No le veo la cara, tapada con la visera, me mira como al revés, pero me atrevo a decir:
—He atravesado el mundo para buscarlo y resulta que era como Eladio.
—Era el jefe de Eladio.
Este hijo de puta que se follaba burras me dice que Gafitas, el hombre más valiente que yo he conocido, el que le enseñó a leer, era un traidor. Si tengo un arma, lo fulmino. Bernardino, aquél con el que yo iba a buscar gamones y collejas, el que me acompañaba a robar cerezas, el que le decía a mi padre donde había rastros de fuinas, el que tan bien seguía los rastros en la nieve, ya fueran de zorros o de guardias, ahora me suelta que Gafitas era un infiltrado.

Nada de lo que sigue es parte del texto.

(** C1, amended.  With [dryRun = true] no operation issues a create or
    an update call, and no operation issues a get call apart from
    [GetConversionCABundle], which always fetches the CA secret first
    (and calls nothing else), and [CreateConversionWebhookSecrets],
    which always starts by fetching the key-pair secret (and fetches at
    most one more).  [CreateNamespace], [CreateService],
    [RegisterDriveValidationRules] and the two conversion-secret
    reconcilers always hand the descriptor to the writer, and so does
    [CreateDaemonSet] with the token it has drawn; [CreateStorageClass]
    does on "v1" and on "v1beta1", [CreateCSIDriver] on "v1", and
    [CreateDeployment] whenever it returns without error. *)
Theorem dry_run_changes_nothing s g identity image registry org loopBackOnly
    nodeSelector tolerations seccompProfileName apparmorProfileName
    enableDynamicDiscovery tok publicCertBytes privateKeyBytes caCertBytes writer :
  let daemonSet :=
    CreateDaemonSet identity image true registry org loopBackOnly nodeSelector
      tolerations seccompProfileName apparmorProfileName enableDynamicDiscovery writer in
  let deployment := CreateDeployment identity image true registry org writer g in
  let keyPair :=
    CreateOrUpdateConversionKeyPairSecret identity publicCertBytes privateKeyBytes
      true writer in
  let caCert := CreateOrUpdateConversionCACertSecret identity caCertBytes true writer in
  let secretsClient := CoreV1_Secrets (SanitizeKubeResourceName identity) in
  (quiet h s (CreateNamespace identity true writer) /\
   quiet h s (CreateCSIDriver identity true writer) /\
   quiet h s (CreateStorageClass identity true writer) /\
   quiet h s (CreateService identity true writer) /\
   quiet h s daemonSet /\
   quiet h s (CreateControllerService tok identity true) /\
   quiet h s (CreateControllerSecret identity publicCertBytes privateKeyBytes true) /\
   quiet h s deployment /\
   quiet h s (RegisterDriveValidationRules identity true writer g) /\
   quiet h s keyPair /\
   quiet h s caCert) /\
  (exists r,
     trace (run h (GetConversionCABundle identity true g) s)
     = [EvGet secretsClient conversionCACert r]) /\
  (let o := run h (CreateConversionWebhookSecrets identity true writer g) s in
   exists r rest,
     trace o = EvGet secretsClient conversionKeyPair r :: rest /\
     existsb is_change (trace o) = false /\
     (length (List.filter is_get (trace o)) <= 2)%nat) /\
  (serialized_to writer (ObjNamespace (namespaceObj identity))
     (trace (run h (CreateNamespace identity true writer) s)) /\
   serialized_to writer (ObjService (serviceObj identity))
     (trace (run h (CreateService identity true writer) s)) /\
   serialized_to writer
     (ObjValidatingWebhookConfiguration (getDriveValidatingWebhookConfig identity g))
     (trace (run h (RegisterDriveValidationRules identity true writer g) s)) /\
   serialized_to writer
     (ObjSecret (secretObj conversionKeyPair identity
                   (keyPairDataMap publicCertBytes privateKeyBytes)))
     (trace (run h keyPair s)) /\
   serialized_to writer
     (ObjSecret (secretObj conversionCACert identity (caCertDataMap caCertBytes)))
     (trace (run h caCert s)) /\
   (exists r,
      serialized_to writer
        (ObjDaemonSet
           (daemonSetObj identity image registry org loopBackOnly nodeSelector
              tolerations seccompProfileName apparmorProfileName
              enableDynamicDiscovery
              (uniqueName (SanitizeKubeResourceName identity) r)))
        (trace (run h daemonSet s))) /\
   (forall gvk,
      fst (h _ storageNegotiation s) = inr gvk ->
      schema.Version gvk = "v1" ->
      serialized_to writer (ObjStorageClassV1 (storageClassV1 identity))
        (trace (run h (CreateStorageClass identity true writer) s)) /\
      serialized_to writer (ObjCSIDriverV1 (csiDriverV1 identity))
        (trace (run h (CreateCSIDriver identity true writer) s))) /\
   (forall gvk,
      fst (h _ storageNegotiation s) = inr gvk ->
      schema.Version gvk = "v1beta1" ->
      serialized_to writer (ObjStorageClassV1beta1 (storageClassV1beta1 identity))
        (trace (run h (CreateStorageClass identity true writer) s))) /\
   (fst (result (run h deployment s)) = None ->
    exists r,
      serialized_to writer
        (ObjDeployment
           (deploymentObj identity image registry org
              (uniqueName (SanitizeKubeResourceName identity) r)))
        (trace (run h deployment s)))).
Proof.
  intros daemonSet deployment keyPair caCert secretsClient.
  split; [| split; [| split]].
  - repeat split.
    + apply CreateNamespace_dry.
    + apply CreateCSIDriver_dry.
    + apply CreateStorageClass_dry.
    + apply CreateService_dry.
    + apply CreateDaemonSet_dry.
    + apply CreateControllerService_dry.
    + apply CreateControllerSecret_dry.
    + apply CreateDeployment_dry.
    + apply RegisterDriveValidationRules_dry.
    + apply CreateOrUpdateConversionKeyPairSecret_dry.
    + apply CreateOrUpdateConversionCACertSecret_dry.
  - apply GetConversionCABundle_fetches.
  - apply CreateConversionWebhookSecrets_dry.
  - split; [apply CreateNamespace_written |].
    split; [apply CreateService_written |].
    split; [apply RegisterDriveValidationRules_written |].
    split; [apply CreateOrUpdateConversionKeyPairSecret_written |].
    split; [apply CreateOrUpdateConversionCACertSecret_written |].
    split.
    { destruct (CreateDaemonSet_descriptor identity image registry org loopBackOnly
                  nodeSelector tolerations seccompProfileName apparmorProfileName
                  enableDynamicDiscovery h s true writer) as (r & _ & Hser & _).
      exists r. exact Hser. }
    split.
    { intros gvk Hsel Hver. split.
      - by apply (CreateStorageClass_v1_written _ _ _ _ gvk).
      - by apply (CreateCSIDriver_v1 h _ _ _ _ gvk). }
    split.
    { intros gvk Hsel Hver. by apply (CreateStorageClass_v1beta1_written _ _ _ _ gvk). }
    apply CreateDeployment_written.
Qed.

End DryRun.

(** C1, as stated, fails: called with [dryRun = true] on a cluster that
    holds no secret, [GetConversionCABundle] and
    [CreateConversionWebhookSecrets] both contact the API to fetch a
    secret. *)
Lemma dry_run_still_fetches :
  let w := freshWorld ["v1"] [] sampleCerts in
  let bundle :=
    run world (GetConversionCABundle (H := samplePackage) "direct-csi" true initialGlobals) w in
  let secrets :=
    run world (CreateConversionWebhookSecrets (H := samplePackage) "direct-csi" true
                 (writerTo 1) initialGlobals) w in
  trace bundle
  = [EvGet (CoreV1_Secrets "direct-csi") "conversion-webhook-ca-cert"
       (inl (notFound "conversion-webhook-ca-cert"))] /\
  existsb is_api_call (trace bundle) = true /\
  hd_error (trace secrets)
  = Some (EvGet (CoreV1_Secrets "direct-csi") "conversion-webhook-tls"
            (inl (notFound "conversion-webhook-tls"))) /\
  existsb is_api_call (trace secrets) = true.
Proof. vm_compute. repeat split; reflexivity. Qed.
(** C10, as amended.  The parser takes [-l] as an option without argument,
    and the loop over the options has no branch for it: the script does the
    same with [-l] in front of the command line as without it, and the same
    on a list of options as on that list without its [-l] entries.  Nothing
    sets [print_long_list]: a single potential (one that is no list) with
    more than 12 arguments gets the "long argument list" line and nothing
    else, in [printPotTypeArg] called without that flag and so in the script,
    [-l] given or not. *)
Theorem option_l_changes_nothing {Obj Cls Arg}
    (galpy : option (Env Obj Cls Arg)) (argv : list string) :
  getopt ("-l" :: argv) shortargs longargs
  = with_earlier_opts [("-l", "")] (getopt argv shortargs longargs)
  /\ main galpy ("-l" :: argv) = main galpy argv
  /\ (forall opts flag fname,
        handle_opts (Obj := Obj) (Cls := Cls)
          (filter (fun oa => not_l oa = true) opts) flag fname
        = handle_opts opts flag fname)
  /\ (forall E name m o off n pot_type pot_args,
        galpy = Some E ->
        _parse_pot E (PObj o) = Ok (n, pot_type, pot_args) ->
        12 < length pot_args ->
        log (printPotTypeArg E name m (PObj o) off false)
        = [CallParsePot (PObj o); Print (listing_line off name long_list_text)])
  /\ (forall E w0 flag fname name rest w1 m o n pot_type pot_args,
        galpy = Some E ->
        parse_command_line argv = (w0, Ok (flag, fname, name :: rest)) ->
        getPotInstance E name = (w1, Ok (m, PObj o)) ->
        _parse_pot E (PObj o) = Ok (n, pot_type, pot_args) ->
        12 < length pot_args ->
        exists post,
          log (main galpy ("-l" :: argv))
          = w0 ++ w1 ++ log (printPotTitle (Obj := Obj) (Cls := Cls))
            ++ CallParsePot (PObj o)
            :: Print (listing_line 0 name long_list_text) :: post).
Proof.
  assert (main galpy ("-l" :: argv) = main galpy argv) as Hmain.
  { destruct galpy as [E|]; [|done].
    unfold main, run. by rewrite parse_command_line_l. }
  split; [apply getopt_l|]. split; [done|].
  split; [apply handle_opts_l|]. split.
  - intros E name m o off n pot_type pot_args _.
    apply printPotTypeArg_long_list.
  - intros E w0 flag fname name rest w1 m o n pot_type pot_args -> Hparse Hget
      Hp Hlen.
    rewrite Hmain. unfold main. rewrite (run_named E _ _ _ _ _ _ Hparse).
    destruct (show_potential_long E name flag fname _ _ _ _ _ _ Hget Hp Hlen)
      as [post ->].
    by exists post.
Qed.

Lemma option_l_changes_nothing_witness :
  (parse_command_line (Obj := Demo.obj) (Cls := Demo.cls) ["WidePotential"]
   = ([], Ok (false, "", ["WidePotential"]))
   /\ getPotInstance Demo.galpy "WidePotential"
      = ([CallDir; CallGetattribute "WidePotential"; CallDim (PObj Demo.Wide);
          CallCheckC (PObj Demo.Wide)],
         Ok (Some (MTypeOf Demo.Wide), PObj Demo.Wide))
   /\ _parse_pot Demo.galpy (PObj Demo.Wide)
      = Ok (1%Z, [31%Z], [1; 2; 3; 4; 5; 6; 7; 8; 9; 10; 11; 12; 13]%Z)
   /\ 12 < length [1; 2; 3; 4; 5; 6; 7; 8; 9; 10; 11; 12; 13]%Z)
  /\ exists post,
       log (main (Some Demo.galpy) ["-l"; "WidePotential"])
       = [] ++ [CallDir; CallGetattribute "WidePotential";
                CallDim (PObj Demo.Wide); CallCheckC (PObj Demo.Wide)]
         ++ log (printPotTitle (Obj := Demo.obj) (Cls := Demo.cls))
         ++ CallParsePot (PObj Demo.Wide)
         :: Print (listing_line 0 "WidePotential" long_list_text) :: post.
Proof.
  assert (12 < length [1; 2; 3; 4; 5; 6; 7; 8; 9; 10; 11; 12; 13]%Z) as Hlen.
  { simpl. lia. }
  split; [split; [reflexivity|split; [reflexivity|split; [reflexivity|exact Hlen]]]|].
  exact (proj2 (proj2 (proj2 (proj2
           (option_l_changes_nothing (Some Demo.galpy) ["WidePotential"]))))
           Demo.galpy [] false "" "WidePotential" [] _ _ Demo.Wide 1%Z [31%Z]
           [1; 2; 3; 4; 5; 6; 7; 8; 9; 10; 11; 12; 13]%Z
           eq_refl eq_refl eq_refl eq_refl Hlen).
Defined.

—Lo recuerdo como si fuera hoy. Me enseñó a leer, también Grande. Decía que había que dejar la última bala para saltarte la tapa de los sesos si te hacían preso. Decía que los cobardes no valían para esto. Sí, el mismo que vestía y calzaba, Gafitas. Te pedía los dibujos que hacías de todos nosotros, y los enviaba, a través de Eladio, a la brigadilla. Días antes del toque de queda mandó aquel dibujo tuyo del sidecar.
—¿Cómo te ha ido? —le pregunto para relajar la tensión.
No contesta.
Mira con desconfianza al sepulturero. Máximo Segundo se retira, por discreción. Le digo a Estrabón que nos deje solos.
—Gafitas —dice Bernardino— tenía dos caras, como las monedas. ¿Recuerdas que veía delatores detrás de todos los pinos y decía que todo traidor debe ser fusilado inmediatamente?
Me extraña el lenguaje de Bernardino. No es aquel mudo de antes que apenas pronunciaba incomprensibles monólogos.
—Sí que lo recuerdo —le digo.
—Pues era de la brigadilla, la que todo lo escuchaba. Y todo lo veía. Su padre fue guardia, su abuelo, guardia. Y él era guardia. Se preparó bien para el trabajo. Él creía que estábamos en guerra y en la guerra vale todo. Muchos de los que murieron como gorrinos lo hicieron por culpa suya. Iban cayendo todas las agrupaciones menos la nuestra. Cuando el general ocupó el norte, nos evacuaron.
Pasa por mi cabeza Bernardino, descojonándose mientras el sidecar caía dando vueltas con los guardias dentro. Bernardino buscando té de roca para que tomaran algo caliente los hombres del monte. Bernardino acechando a Mala Leche en la casilla. Bernardino escondiéndose en la guarida de Angustias mientras la bruja recetaba pestañas de fuina. Bernardino comiendo bellotas con canela y miel.
Los camiones de madera, los resineros, los arrieros, los carreteros, las mariposas verdes, que no se distinguían de las agujas de los pinos, los quince bajo cero que decía la radio. Por la mañana, malta con leche de cabra. Eran otros tiempos, antes de que le hubiera dado la vuelta a mis propias convicciones por vez primera.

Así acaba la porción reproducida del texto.